Prompt:
How many lines in the listing below include the word "eapply"? Answer with the number and nothing else.

+ + + + + + +

(* ===== verification/Literals.v ===== *)
(** * The literal pools of the program

    Each function is analysed with its own string and byte literals; the end of
    [analyze_all_function_bodies] merges them ([merge_rows] of Specialize.v). Every
    literal keeps its contents. *)

From S2P Require Import Prelude Types AirPattern Air InternPool ParamArena DropNames Cfg CfgBuild Specialize.

#[local] Open Scope Z_scope.

Section Literals.
Context {Spur : Type} `{Countable Spur} `{!SpurKey Spur}.
Notation Air := (Air (Spur := Spur)).
Notation AirInst := (AirInst (Spur := Spur)).
Notation Row := (AnalyzedRow (Spur := Spur)).
Implicit Types (inst : AirInst) (row : Row) (p : Pools).

(** [inst'] over the tables [strs'], [bytes'] is [inst] over [strs], [bytes]. *)
Definition same_literal (strs : list string) (bytes : list (list Z)) (strs' : list string) (bytes' : list (list Z))
    inst inst' : Prop :=
  i_ty inst' = i_ty inst ∧ i_span inst' = i_span inst ∧
  match i_data inst with
  | IStringConst id =>
      ∃ id' s, i_data inst' = IStringConst id' ∧ strs !! Z.to_nat id = Some s ∧ strs' !! Z.to_nat id' = Some s
  | IBytesConst id =>
      ∃ id' b, i_data inst' = IBytesConst id' ∧ bytes !! Z.to_nat id = Some b ∧ bytes' !! Z.to_nat id' = Some b
  | d => i_data inst' = d
  end.

(** The literals of a function are in its tables. *)
Definition literal_ok (strs : list string) (bytes : list (list Z)) inst : Prop :=
  match i_data inst with
  | IStringConst id => 0 ≤ id < Z.of_nat (length strs)
  | IBytesConst id => 0 ≤ id < Z.of_nat (length bytes)
  | _ => True
  end.
Definition row_literals_ok row : Prop := Forall (literal_ok row.1.2 row.2) (instructions (row_air row)).
Definition row_strings row : nat := length row.1.2.
Definition row_bytes row : nat := length row.2.

(** Everything but the instructions is kept. *)
Definition same_function row (f : AnalyzedFunction (Spur := Spur)) (insts : list AirInst) : Prop :=
  f = set_air row.1.1 (set_instructions insts (row_air row)).

Lemma mapM_exists {A B} (g : A → outcome B) (P : A → B → Prop) l :
  Forall (λ x, ∃ y, g x = Done y ∧ P x y) l → ∃ k, mapM g l = Done k ∧ Forall2 P l k.
Proof.
  induction 1 as [|x l (y & Hy & HP) _ (k & Hk & HF)]; [by exists []|]. exists (y :: k). split; [|by constructor].
  cbn. rewrite Hy. cbn. rewrite Hk. done.
Qed.

(** ** The string table *)

Definition pools_ok p : Prop :=
  ∀ s id, global_string_table p !! s = Some id → global_strings p !! Z.to_nat id = Some s.
(** Both tables only grow. *)
Definition pools_le p p' : Prop :=
  global_strings p `prefix_of` global_strings p' ∧ global_bytes p `prefix_of` global_bytes p'.
#[local] Instance pools_le_preorder : PreOrder pools_le.
Proof. split; [by split|]. intros p1 p2 p3 [? ?] [? ?]. split; by etransitivity. Qed.

Lemma intern_string_spec p s id p' :
  pools_ok p → Z.of_nat (length (global_strings p)) < 2 ^ 32 → intern_string p s = (id, p') →
  pools_ok p' ∧ pools_le p p' ∧ global_bytes p' = global_bytes p ∧ global_strings p' !! Z.to_nat id = Some s ∧
  (length (global_strings p') ≤ S (length (global_strings p)))%nat.
Proof.
  intros Hok Hlen. unfold intern_string. destruct (global_string_table p !! s) as [i|] eqn:Hs.
  { intros [= <- <-]. split_and!; [done|done|done|by apply Hok|lia]. }
  intros [= <- <-]. cbn. rewrite len_u32_small by done.
  assert ((global_strings p ++ [s]) !! Z.to_nat (Z.of_nat (length (global_strings p))) = Some s) as Hnew.
  { rewrite Nat2Z.id, lookup_app_r, Nat.sub_diag by lia. done. }
  split_and!; [|split; [by apply prefix_app_r|done]|done|exact Hnew|rewrite length_app; cbn; lia].
  intros s' id. cbn. rewrite lookup_insert_Some. intros [[<- <-]|[_ Hs']]; [done|].
  apply lookup_app_l_Some. by apply Hok.
Qed.

Lemma intern_strings_spec l p ids p' :
  pools_ok p → Z.of_nat (length (global_strings p) + length l) ≤ 2 ^ 32 → intern_strings p l = (ids, p') →
  pools_ok p' ∧ pools_le p p' ∧ global_bytes p' = global_bytes p ∧
  Forall2 (λ s id, global_strings p' !! Z.to_nat id = Some s) l ids ∧
  (length (global_strings p') ≤ length (global_strings p) + length l)%nat.
Proof.
  revert p ids. induction l as [|s l IH]; intros p ids Hok Hlen Hi; cbn in Hi.
  { injection Hi as <- <-. split_and!; [done|done|done|constructor|lia]. }
  destruct (intern_string p s) as [id p1] eqn:H1. destruct (intern_strings p1 l) as [ids2 p2] eqn:H2.
  injection Hi as <- <-. cbn [length] in Hlen.
  destruct (intern_string_spec p s id p1 Hok ltac:(lia) H1) as (Hok1 & Hle1 & Hb1 & Hid & Hn1).
  destruct (IH p1 ids2 Hok1 ltac:(lia) H2) as (Hok2 & Hle2 & Hb2 & HF & Hn2).
  split_and!; [done|by etransitivity|congruence| |cbn; lia].
  constructor; [|done]. destruct Hle2 as [Hpre _]. by eapply prefix_lookup_Some.
Qed.

(** ** One function *)

Lemma same_literal_mono strs bytes p p' inst inst' :
  pools_le p p' → same_literal strs bytes (global_strings p) (global_bytes p) inst inst' →
  same_literal strs bytes (global_strings p') (global_bytes p') inst inst'.
Proof.
  intros [Hs Hb] (Hty & Hsp & Hd). split; [done|]. split; [done|]. destruct (i_data inst); try done.
  - destruct Hd as (id' & s & Hd & Hl & Hl'). exists id', s. split_and!; [done..|by eapply prefix_lookup_Some].
  - destruct Hd as (id' & b & Hd & Hl & Hl'). exists id', b. split_and!; [done..|by eapply prefix_lookup_Some].
Qed.

(** What the two remappings do to an instruction. *)
Definition string_moved (strs strs' : list string) inst inst' : Prop :=
  i_ty inst' = i_ty inst ∧ i_span inst' = i_span inst ∧
  match i_data inst with
  | IStringConst id =>
      ∃ id' s, i_data inst' = IStringConst id' ∧ strs !! Z.to_nat id = Some s ∧ strs' !! Z.to_nat id' = Some s
  | d => i_data inst' = d
  end.

Lemma remap_strings_spec (a : Air) strs bytes ids strs' :
  Forall (literal_ok strs bytes) (instructions a) →
  Forall2 (λ s id, strs' !! Z.to_nat id = Some s) strs ids →
  ∃ a', try_remap (try_remap_string (λ id, AirPattern.index ids (Z.to_nat id))) a = Done a' ∧
    ∃ insts, a' = set_instructions insts a ∧ Forall2 (string_moved strs strs') (instructions a) insts.
Proof.
  intros Hok Hids.
  destruct (mapM_exists (try_remap_string (λ id, AirPattern.index ids (Z.to_nat id)))
    (string_moved strs strs') (instructions a)) as (insts & Hm & HF).
  { eapply list.Forall_impl; [exact Hok|]. intros inst Hl. unfold literal_ok in Hl. unfold try_remap_string, string_moved.
    destruct (i_data inst) eqn:Hd; try (exists inst; by rewrite Hd).
    destruct (lookup_lt_is_Some_2 strs (Z.to_nat id)) as [s Hs]; [lia|].
    destruct (Forall2_lookup_l _ _ _ _ _ Hids Hs) as (id' & Hid & Hs').
    unfold AirPattern.index. rewrite Hid. eexists. split; [done|]. split_and!; [done..|]. by exists id', s. }
  exists (set_instructions insts a). split; [unfold try_remap; by rewrite Hm|]. by exists insts.
Qed.

Lemma remap_bytes_spec (a : Air) strs strs' bytes (global : list (list Z)) (insts0 : list AirInst) :
  Forall (literal_ok strs bytes) insts0 → Forall2 (string_moved strs strs') insts0 (instructions a) →
  Z.of_nat (length global + length bytes) < 2 ^ 32 →
  ∃ insts, try_remap (try_remap_bytes (λ id, checked_add 32 id (len_u32 global))) a = Done (set_instructions insts a) ∧
    Forall2 (same_literal strs bytes strs' (global ++ bytes)) insts0 insts.
Proof.
  intros Hok HF Hlen.
  assert (∃ insts, mapM (try_remap_bytes (λ id, checked_add 32 id (len_u32 global))) (instructions a) = Done insts ∧
    Forall2 (same_literal strs bytes strs' (global ++ bytes)) insts0 insts) as (insts & Hm & Hs).
  { revert Hok. induction HF as [|inst inst1 l l1 (Hty & Hsp & Hd) HF IH]; intros Hok; [by exists []|].
    apply list.Forall_cons in Hok as [Hl Hok]. destruct (IH Hok) as (insts & Hm & Hs).
    assert (∃ inst2, try_remap_bytes (λ id, checked_add 32 id (len_u32 global)) inst1 = Done inst2 ∧
      same_literal strs bytes strs' (global ++ bytes) inst inst2) as (inst2 & H2 & Hs2).
    { unfold try_remap_bytes, same_literal, literal_ok in *. destruct (i_data inst) eqn:Hdi;
        try (rewrite Hd; exists inst1; by rewrite Hd).
      - destruct Hd as (id' & s & Hd & ? & ?). rewrite Hd. exists inst1. split; [done|]. rewrite Hd. split_and!; [done..|].
        by exists id', s.
      - rewrite Hd. rewrite len_u32_small by lia. unfold checked_add. rewrite decide_True by (unfold in_u; lia).
        eexists. split; [done|]. split_and!; [done..|].
        destruct (lookup_lt_is_Some_2 bytes (Z.to_nat id)) as [b Hb]; [lia|].
        eexists _, b. split_and!; [done|done|]. rewrite lookup_app_r by lia.
        replace (Z.to_nat (id + Z.of_nat (length global)) - length global)%nat with (Z.to_nat id) by lia. done. }
    exists (inst2 :: insts). split; [|by constructor]. cbn. rewrite H2. cbn. rewrite Hm. done. }
  exists insts. split; [unfold try_remap; by rewrite Hm|done].
Qed.

Lemma string_moved_refl strs bytes strs' insts :
  Forall (literal_ok [] bytes) insts → Forall2 (string_moved strs strs') insts insts.
Proof.
  induction 1 as [|inst l Hl _ IH]; constructor; [|done]. unfold literal_ok in Hl.
  split; [done|]. split; [done|]. destruct (i_data inst); try done. cbn in Hl. lia.
Qed.
Lemma string_moved_same strs strs' bytes' insts insts' :
  Forall (literal_ok strs []) insts → Forall2 (string_moved strs strs') insts insts' →
  Forall2 (same_literal strs [] strs' bytes') insts insts'.
Proof.
  intros Hok HF. induction HF as [|inst inst' l l' (Hty & Hsp & Hd) HF IH]; [constructor|].
  apply list.Forall_cons in Hok as [Hl Hok]. constructor; [|by apply IH].
  split; [done|]. split; [done|]. unfold literal_ok in Hl. destruct (i_data inst); try done. cbn in Hl. lia.
Qed.

Lemma merge_row_spec p row :
  pools_ok p → row_literals_ok row →
  Z.of_nat (length (global_strings p) + row_strings row) ≤ 2 ^ 32 →
  Z.of_nat (length (global_bytes p) + row_bytes row) < 2 ^ 32 →
  ∃ f p' insts, merge_row p row = Done (f, p') ∧ same_function row f insts ∧ pools_ok p' ∧ pools_le p p' ∧
    (length (global_strings p') ≤ length (global_strings p) + row_strings row)%nat ∧
    length (global_bytes p') = (length (global_bytes p) + row_bytes row)%nat ∧
    Forall2 (same_literal row.1.2 row.2 (global_strings p') (global_bytes p')) (instructions (row_air row)) insts.
Proof.
  destruct row as [[f strs] bytes]. unfold row_literals_ok, row_strings, row_bytes, same_function, row_air. cbn [fst snd].
  intros Hok Hl Hs Hb.
  assert (∃ a p1, match strs with
      | [] => mret (fn_air f, p)
      | _ => let '(local_to_global, p) := intern_strings p strs in
             air ← try_remap (try_remap_string (λ id, AirPattern.index local_to_global (Z.to_nat id))) (fn_air f);
             mret (air, p)
      end = Done (a, p1) ∧ pools_ok p1 ∧ pools_le p p1 ∧ global_bytes p1 = global_bytes p ∧
      (length (global_strings p1) ≤ length (global_strings p) + length strs)%nat ∧
      ∃ insts, a = set_instructions insts (fn_air f) ∧
        Forall2 (string_moved strs (global_strings p1)) (instructions (fn_air f)) insts)
    as (a & p1 & H1 & Hok1 & Hle1 & Hb1 & Hn1 & insts1 & -> & HF1).
  { destruct strs as [|s strs].
    { exists (fn_air f), p. split_and!; [done..|lia|]. exists (instructions (fn_air f)).
      split; [by destruct (fn_air f)|by eapply string_moved_refl]. }
    destruct (intern_strings p (s :: strs)) as [ids p1] eqn:Hi.
    destruct (intern_strings_spec _ _ _ _ Hok Hs Hi) as (Hok1 & Hle1 & Hb1 & HF & Hn1).
    destruct (remap_strings_spec (fn_air f) _ _ _ _ Hl HF) as (a & Ha & insts & Hset & Hmoved).
    exists a, p1. rewrite Ha. split_and!; [done..|]. by exists insts. }
  unfold merge_row. rewrite H1. cbn [mbind outcome_bind].
  destruct bytes as [|b bytes].
  { eexists _, p1, insts1. split; [done|]. split_and!; [done|done|done|done|rewrite Hb1; cbn; lia|].
    by apply string_moved_same. }
  rewrite <-Hb1 in Hb. destruct (remap_bytes_spec (set_instructions insts1 (fn_air f)) strs (global_strings p1) (b :: bytes)
    (global_bytes p1) (instructions (fn_air f)) Hl HF1 Hb) as (insts & Ha & HF).
  rewrite Ha. eexists _, _, insts. split; [done|]. cbn [global_strings global_bytes]. split_and!; [done|done| |done| |done].
  - etransitivity; [exact Hle1|]. split; [done|by apply prefix_app_r].
  - by rewrite length_app, Hb1.
Qed.

Definition strings_count (rows : list Row) : nat := list_sum (map row_strings rows).
Definition bytes_count (rows : list Row) : nat := list_sum (map row_bytes rows).

(** [f] is the function of the row, over the tables of the program. *)
Definition merged p row (f : AnalyzedFunction (Spur := Spur)) : Prop :=
  ∃ insts, same_function row f insts ∧
    Forall2 (same_literal row.1.2 row.2 (global_strings p) (global_bytes p)) (instructions (row_air row)) insts.

Lemma merge_rows_spec rows p :
  pools_ok p → Forall row_literals_ok rows →
  Z.of_nat (length (global_strings p) + strings_count rows) ≤ 2 ^ 32 →
  Z.of_nat (length (global_bytes p) + bytes_count rows) < 2 ^ 32 →
  ∃ fs p', merge_rows p rows = Done (fs, p') ∧ pools_le p p' ∧ Forall2 (merged p') rows fs.
Proof.
  revert p. induction rows as [|row rows IH]; intros p Hok Hl Hs Hb; [exists [], p; by split_and!|].
  apply list.Forall_cons in Hl as [Hr Hl].
  change (strings_count (row :: rows)) with (row_strings row + strings_count rows)%nat in Hs.
  change (bytes_count (row :: rows)) with (row_bytes row + bytes_count rows)%nat in Hb.
  destruct (merge_row_spec p row Hok Hr ltac:(lia) ltac:(lia)) as (f & p1 & insts & H1 & Hf & Hok1 & Hle1 & Hn1 & Hb1 & HF1).
  destruct (IH p1 Hok1 Hl ltac:(lia) ltac:(lia)) as (fs & p2 & H2 & Hle2 & HF2).
  exists (f :: fs), p2. split; [cbn [merge_rows]; rewrite H1; cbn; by rewrite H2|]. split; [by etransitivity|].
  constructor; [|done]. exists insts. split; [done|].
  clear -HF1 Hle2. induction HF1; constructor; [by eapply same_literal_mono|done].
Qed.

(** Merging the literal pools of the functions succeeds and loses nothing: if the literals
    of each function are in its own pools and the program has less than 2^32 of them, every
    function comes out with the same instructions, types and spans, and every string and byte
    literal of it has in the tables of the program the contents it had in its own. *)
Theorem merged_literals_resolve (rows : list Row) :
  Forall row_literals_ok rows →
  Z.of_nat (strings_count rows) ≤ 2 ^ 32 → Z.of_nat (bytes_count rows) < 2 ^ 32 →
  ∃ fs p, merge_rows no_pools rows = Done (fs, p) ∧ Forall2 (merged p) rows fs.
Proof.
  intros Hl Hs Hb. destruct (merge_rows_spec rows no_pools) as (fs & p & Hm & _ & HF); [by intros ? ? [=]|done..|].
  by exists fs, p.
Qed.
End Literals.

(** ** Two functions that share a string *)
Module LiteralSample.
#[local] Instance nat_names : SpurKey nat := {
  into_usize s := Z.of_nat s;
  try_from_usize n := if decide (0 ≤ n < 2 ^ 32) then Some (Z.to_nat n) else None;
}.
Definition sp : Span := MkSpan 0 0 0.
Definition air_of (ds : list (AirInstData (Spur := nat))) : Air (Spur := nat) :=
  MkAir (map (λ d, MkInst d Ty.UNIT sp) ds) [] Ty.UNIT [] [] ∅ ∅.
Definition fn (n : string) (ds : list (AirInstData (Spur := nat))) : AnalyzedFunction (Spur := nat) :=
  MkFunction n (air_of ds) 0 0 [] [] false.
Definition rows : list (AnalyzedRow (Spur := nat)) :=
  [ (fn "f" [IStringConst 0; IStringConst 1; IBytesConst 0], ["a"; "b"]%string, [[7]]);
    (fn "g" [IBytesConst 0; IStringConst 0], ["b"]%string, [[8; 9]]) ].
End LiteralSample.

Lemma merged_literals_resolve_witness :
  ∃ fs p, merge_rows no_pools LiteralSample.rows = Done (fs, p) ∧ Forall2 (merged p) LiteralSample.rows fs ∧
    global_strings p = ["a"; "b"]%string ∧ global_bytes p = [[7]; [8; 9]] ∧
    map (λ f, map i_data (instructions (fn_air f))) fs =
      [[IStringConst 0; IStringConst 1; IBytesConst 0]; [IBytesConst 1; IStringConst 1]].
Proof.
  destruct (merged_literals_resolve LiteralSample.rows) as (fs & p & Hm & HF).
  - repeat constructor; cbn; lia.
  - cbn. lia.
  - cbn. lia.
  - exists fs, p. split; [exact Hm|]. split; [exact HF|]. vm_compute in Hm. injection Hm as <- <-. by vm_compute.
Defined.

+ + + + + + +

Reply:
6